25-10-2021 10:44:17 AM

Todo por mi tanga I

Le conté a mi amiga Marta con pelos y señales, cómo aquel desconocido llegó a calentarme de la manera más inaudita y cómo del mismo modo, accedí a entregarle a cambio, mi tanga. 

– ¿Sí?, ¿Dígame?

– Hola Marta, chata, soy yo, Lydia… ¿Tienes algún plan para esta tarde?

– Hola guapa… ¡Cuanto tiempo!, pues no, no tenía previsto nada.

-¿Me acompañarías a comprar algo de lencería?

– ¿De lencería?, ¿Otra vez?, ¿No me digas que te vas a comprar más tangas?

– Pues sí…

– Vaya manía la tuya con las tangas…

– Jeje…

– Pero Lydia, hija, ¿Qué coño haces con ellas?

– ¡Ay, si te contara…!

– Huy, eso suena a que hay lío de por medio, ¿Eh?, ¿Que ha pasado? Venga cuenta, cuenta, guapita.

– Es que es muy fuerte, Marta, de verdad. Ya te lo contaré otro día, con más tiempo.

– De eso nada. No me puedes dejar así.

– Es que es un poco lío…

– Oye, ¿Me lo cuentas o qué?

– Pues es una tontería, Marta…

– Entonces… ¡cuenta!

– Verás… las he ido regalando… o digamos, esto… ¿cómo explicarte?… perdiendo.

– ¿Perdiendo las bragas?, ¿Pero qué dices?

– Lo que oyes…

– Pero ¿cómo? A ver, ¡explícate! No me vaciles, anda.

– Que sí, que eso, que he perdido más de 10. Ha sido de la manera más extraña.

– ¿Has perdido más de 10 tangas?

– Sí, pero no solo perdido… es que… no, no puedes imaginártelo.

– No, claro que no me lo imagino, me tienes intrigada…. pero soy toda oídos.

– Me da apuro contártelo, Marta.
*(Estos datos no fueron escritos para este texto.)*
(** Everything a room does is made of these changes: users come in, are changed, and leave
    if they are local; streams and relays change within their invariants. *)
Inductive move (k : t) : t -> Prop :=
  | mv_alive now : move k (with_alive k now)
  | mv_close : move k (Close k)
  | mv_enter id u : StrMap.find id (users_ k) = None -> user_ok id u -> move k (set_user k id u)
  | mv_change id u u' :
      StrMap.find id (users_ k) = Some u -> (RtcUser.is_remote_ u = true -> RtcUser.is_remote_ u' = true) ->
      (user_ok id u -> user_ok id u') -> move k (set_user k id u')
  | mv_leave id u : StrMap.find id (users_ k) = Some u -> RtcUser.is_remote_ u = false ->
      move k (with_users k (StrMap.erase id (users_ k)))
  | mv_streams ps pl : (streams_ok (pusherId2pusher_ k) (pusher2pullers_ k) -> streams_ok ps pl) -> move k (with_streams k ps pl)
  | mv_recv l by_id by_user :
      (places_ok (length (recv_relays k)) (pusherId2recvRelay_ k) -> places_ok (length (recv_relays k)) (pusher_user_id2recvRelay_ k) ->
       places_ok (length l) by_id /\ places_ok (length l) by_user) -> move k (with_recv k l by_id by_user)
  | mv_send l by_user :
      (places_ok (length (send_relays k)) (pusher_user_id2sendRelay_ k) -> places_ok (length l) by_user) -> move k (with_send k l by_user).
Definition moves : t -> t -> Prop := rtc move.

Lemma users_ok_set id u m : users_ok m -> user_ok id u -> users_ok (StrMap.set id u m).
Proof. intros [Hs Hf] Hu. split; [by apply StrMap.ordered_set|by apply StrMap.entries_set]. Qed.
Lemma users_ok_find id u m : users_ok m -> StrMap.find id m = Some u -> user_ok id u.
Proof. intros [_ Hf] Hu. exact (StrMap.entries_find _ id u m Hf Hu). Qed.
Lemma users_ok_erase id m : users_ok m -> users_ok (StrMap.erase id m).
Proof. intros [Hs Hf]. split; [by apply StrMap.ordered_erase|by apply StrMap.entries_erase]. Qed.

Lemma move_wf k k' : move k k' -> wf k -> wf k'.
Proof.
  intros Hm [Hu Hs H1 H2 H3]. destruct Hm; split; cbn; try done; try tauto.
  - by apply users_ok_set.
  - apply users_ok_set; [done|]. eauto using users_ok_find.
  - by apply users_ok_erase.
Qed.
Lemma moves_wf k k' : moves k k' -> wf k -> wf k'.
Proof. induction 1; eauto using move_wf. Qed.

Definition has_remote (id : string) (k : t) : Prop :=
  exists u, StrMap.find id (users_ k) = Some u /\ RtcUser.is_remote_ u = true.
Lemma move_remote id k k' : move k k' -> wf k -> has_remote id k -> has_remote id k'.
Proof.
  intros Hm Hwf (u & Hf & Hr).
  destruct Hm as [| |id' v Hn|id' v v' Hf' Hr'|id' v Hf' Hr'| | |]; try (by exists u); unfold has_remote; cbn.
  - exists u. rewrite StrMap.find_in_set_ne; [done|congruence].
  - destruct (decide (id = id')) as [<-|Hne].
    + exists v'. rewrite StrMap.find_in_set_eq. split; [done|]. apply Hr'. congruence.
    + exists u. by rewrite StrMap.find_in_set_ne.
  - exists u. rewrite StrMap.find_in_erase_ne; [done|apply (wf_users k Hwf)|congruence].
Qed.
Lemma moves_remote id k k' : moves k k' -> wf k -> has_remote id k -> has_remote id k'.
Proof. induction 1; eauto using move_wf, move_remote. Qed.

(** ** Operations are moves *)

Lemma moves_move k0 k k' : moves k0 k -> move k k' -> moves k0 k'.
Proof. intros H Hm. eapply rtc_r; eauto. Qed.
Create HintDb moves.
#[local] Hint Resolve moves_move mv_alive mv_close : moves.

Lemma new_user_ok id name a cb n : user_ok id (RtcUser.new_RtcUser id name a cb n).
Proof. split; [done|apply StrMap.sorted_nil]. Qed.
Lemma moves_enter k0 k id u : moves k0 k -> StrMap.find id (users_ k) = None -> user_ok id u -> moves k0 (set_user k id u).
Proof. intros. eapply moves_move; [done|]. by apply mv_enter. Qed.
Lemma moves_change k0 k id u u' :
  moves k0 k -> StrMap.find id (users_ k) = Some u -> (RtcUser.is_remote_ u = true -> RtcUser.is_remote_ u' = true) ->
  RtcUser.user_id_ u' = RtcUser.user_id_ u -> (StrMap.sorted (RtcUser.pushers_ u) -> StrMap.sorted (RtcUser.pushers_ u')) ->
  moves k0 (set_user k id u').
Proof. intros ? ? ? E ?. eapply moves_move; [done|]. eapply mv_change; [done|done|]. intros []. split; [by rewrite E|auto]. Qed.
Lemma moves_on_user k0 k id f :
  moves k0 k -> (forall u, RtcUser.is_remote_ (f u) = RtcUser.is_remote_ u /\ RtcUser.user_id_ (f u) = RtcUser.user_id_ u /\
    (StrMap.sorted (RtcUser.pushers_ u) -> StrMap.sorted (RtcUser.pushers_ (f u)))) -> moves k0 (on_user k id f).
Proof.
  intros Hk Hf. unfold on_user. destruct (StrMap.find id (users_ k)) as [u|] eqn:E; [|done].
  destruct (Hf u) as (H1 & H2 & H3). eapply moves_change; [done|exact E|by rewrite H1|done|done].
Qed.
Lemma moves_heartbeat k0 k id n : moves k0 k -> moves k0 (on_user k id (RtcUser.UpdateHeartbeat n)).
Proof. intros. by apply moves_on_user. Qed.
#[local] Hint Resolve moves_enter moves_change moves_on_user moves_heartbeat : moves.

Section Stays.
Context (k0 : t).
Abbreviation stay := (stays (moves k0)).

Lemma notify_stays sel method data k : moves k0 k -> stay (notify sel method data k).
Proof. apply stays_emit. Qed.
Lemma to_pilot_stays n c k : moves k0 k -> stay (to_pilot n c k).
Proof. intros. unfold to_pilot. destruct (pilot_client_ k); [apply stays_emit|apply stays_ret]; eauto with moves. Qed.
Lemma NotifyNewUser_stays n id name k : moves k0 k -> stay (NotifyNewUser n id name k).
Proof. intros. unfold NotifyNewUser. case_match; [apply notify_stays|apply stays_ret]; eauto with moves. Qed.
Lemma NotifyNewPusher_stays n id name infos k : moves k0 k -> stay (NotifyNewPusher n id name infos k).
Proof. intros. apply notify_stays. eauto with moves. Qed.
Lemma NewPusher2PilotCenter_stays n id infos k : moves k0 k -> stay (NewPusher2PilotCenter n id infos k).
Proof.
  intros. unfold NewPusher2PilotCenter. destruct (pilot_client_ k); cbn [negb]; [|by apply stays_ret].
  case_match; [apply stays_emit|apply stays_ret]; eauto with moves.
Qed.
#[local] Hint Resolve notify_stays to_pilot_stays NotifyNewUser_stays : moves.
Lemma add_tracks_ok l l' s r :
  NoDup (l ++ l').*1 -> has_tracks l s r ->
  let st := add_tracks now i user_id l' (s, r) in has_tracks (l ++ l') st.1 st.2.
Proof.
  revert l s r. induction l' as [|x l' IH]; intros l s r Hnd Ht; [by rewrite app_nil_r|].
  change (add_tracks now i user_id (x :: l') (s, r)) with (add_tracks now i user_id l' (add_track now x.1 i user_id x.2 (s, r))).
  assert (E : l ++ x :: l' = (l ++ [x]) ++ l') by (by rewrite <- app_assoc). rewrite E in Hnd |- *.
  assert (Hd : NoDup (l ++ [x]).*1) by (rewrite fmap_app in Hnd; by apply NoDup_app in Hnd as [? _]).
  rewrite fmap_app in Hd. apply NoDup_app in Hd as (Hd & Hx & _).
  pose proof (add_track_ok l x s r ltac:(intros H; exact (Hx _ H (list_elem_of_here _ _))) Hd Ht) as H1. cbn zeta in H1.
  destruct (add_track now x.1 i user_id x.2 (s, r)) as [s1 r1]. exact (IH _ _ _ Hnd H1).
Qed.
Lemma no_tracks : WebRtcSession.pushers s0 = [] -> WebRtcSession.ssrc2media_pusher_ s0 = [] -> has_tracks [] s0 r0.
Proof.
  intros H1 H2. split; try done.
  - destruct s0; cbn in *; by subst.
  - rewrite H2. apply StdMap.below_nil.
  - by destruct r0.
  - by destruct (StrMap.find user_id (Room.users_ r0)).
Qed.
End Tracks.

Lemma tracked_name now l u : RtcUser.user_name_ (tracked now l u) = RtcUser.user_name_ u.
Proof. unfold tracked. revert u. induction l as [|x l IH]; intros u; cbn [foldl]; [done|]. by rewrite IH. Qed.

Definition push_message (user_id user_name : string) (room_id : string) (infos : list PushInfo) : Json.t :=
  Room.obj [("userId", Json.Str user_id); ("userName", Json.Str user_name); ("roomId", Json.Str room_id);
            ("pushers", Json.Arr (map Room.push_json infos))].
Definition push_to_pilot (user_id user_name : string) (room_id : string) (infos : list PushInfo) : Room.call :=
  Room.AsyncNotification "push" (Room.obj [("roomId", Json.Str room_id); ("userId", Json.Str user_id);
    ("userName", Json.Str user_name); ("publishers", Json.Arr (map Room.push_json infos))]).

(** The messages about new streams, to the others and to the pilot centre. *)
Lemma announce_ok e k user_id user_name infos u :
  Room.last_alive_ms_ (room k) = Room.now (of_room e) -> StrMap.find user_id (Room.users_ (room k)) = Some u ->
  (do* (k, _) := in_room e k (Room.NotifyNewPusher (Room.now (of_room e)) user_id user_name infos) in
   do* (k, _) := in_room e k (Room.NewPusher2PilotCenter (Room.now (of_room e)) user_id infos) in eret k tt) =
  (k, map OfRoom
        (map (fun cb => Room.Notification cb "newPusher" (push_message user_id user_name (Room.room_id_ (room k)) infos))
             (Room.connections (Room.others user_id) (Room.users_ (room k))) ++
         if Room.pilot_client_ (room k) then [push_to_pilot user_id (RtcUser.user_name_ u) (Room.room_id_ (room k)) infos] else []), Ok tt).
Proof.
  intros Ha Hu. assert (Hal : Room.with_alive (room k) (Room.now (of_room e)) = room k) by (rewrite <- Ha; by destruct (room k)).
  erewrite in_room_leaves; [|unfold Room.NotifyNewPusher; cbv zeta; rewrite Hal; unfold Room.notify, emit; reflexivity|];
    [|apply Forall_map, Forall_forall; done]. cbn [ebind].
  assert (Hk : mk (room k) (server k) = k) by (by destruct k). rewrite Hk.
  destruct (Room.pilot_client_ (room k)) eqn:Ep.
  - erewrite in_room_leaves; [|unfold Room.NewPusher2PilotCenter; rewrite Ep; cbn [negb]; cbv zeta; rewrite Hal, Hu; reflexivity|repeat constructor].
    cbn [ebind eret]. rewrite Hk, map_app. by rewrite app_nil_r.
  - erewrite in_room_leaves; [|unfold Room.NewPusher2PilotCenter; rewrite Ep; reflexivity|constructor].
    cbn [ebind eret]. rewrite Hk, map_app. by rewrite ?app_nil_r.
Qed.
Solo de pensarlo es que me tiemblan las piernas.

– Lydia, por favor, no me vengas ahora con eso. Somos amigas. Cuéntamelo o no te dirijo la palabra nunca más.

– Pero si es una chiquillada.

– Razón de más. ¡Venga!

– Verás: recibí una llamada al móvil un buen día y se oyó la voz de un hombre, así como muy varonil, muy grave.

– ¿Ah, sí? Mmmm, suena interesante…

– Sí, pero me decía algo muy fuerte.

– Vaya, que intrigante.

– Pero cuando te digo fuerte… es ¡muy fuerte!

– ¡Ufff, madre!

– Decía literalmente: “Me apetece comerte el coño hasta que te corras en mi boca y después follarte bien follada… mmmm”

– ¡Carajo!, ¿En serio? ¡Venga ya!

– Te lo juro.

– Me dejas caliente, ¿Así sin más?

– Era una voz atrapante, totalmente desconocida, pero que lo dijo de una manera…

– ¿Y que hiciste?

– No sé, pensé que o bien se había confundido o era una broma de algún amigo, le pregunté quién era… sé que tenía que haberle colgado desde el primer momento, pero entre la intriga, esa voz y todas las cosas que me repetía…

– Pero ¿Aun te decía más cosas?

– De todo. Algo así como: “No me conoces putita, pero estoy seguro que te gustaría ver este pollón que tengo para tí… estoy seguro que desearías comértelo, un rabo enorme para ti sola, zorra…”

– Y fue cuando le llamaste “cerdo” y le colgaste, claro.

– Pues no, no podía, Marta. Había algo que me lo impedía. No sé el qué, pero no podía dejar de escucharle.

– ¡Lydia… no me lo puedo creer!

– Era superior a mis fuerzas, no era capaz de reaccionar… esa voz tan sensual y salvaje a la vez, esas palabras me estaban poniendo cachondísima. No te haces idea. Era incapaz de colgarle.

– Pero, ¿Donde estabas tú?

– Iba en el autobús…

– ¡Joder, qué fuerte!

– Y el otro me repetía una y otra vez: “Debes tener un coño apetitoso, muy jugosito, ahora estará mojado. Imagina como le estoy dando unas cuantas chupadas con mi lengua caliente, mmmm… debe estar delicioso ese chochito, ¿A que sí golfilla? dime ¿lo tienes mojado ahora?”

– Entonces fue cuando le mandaste directamente a la mierda… ¿No?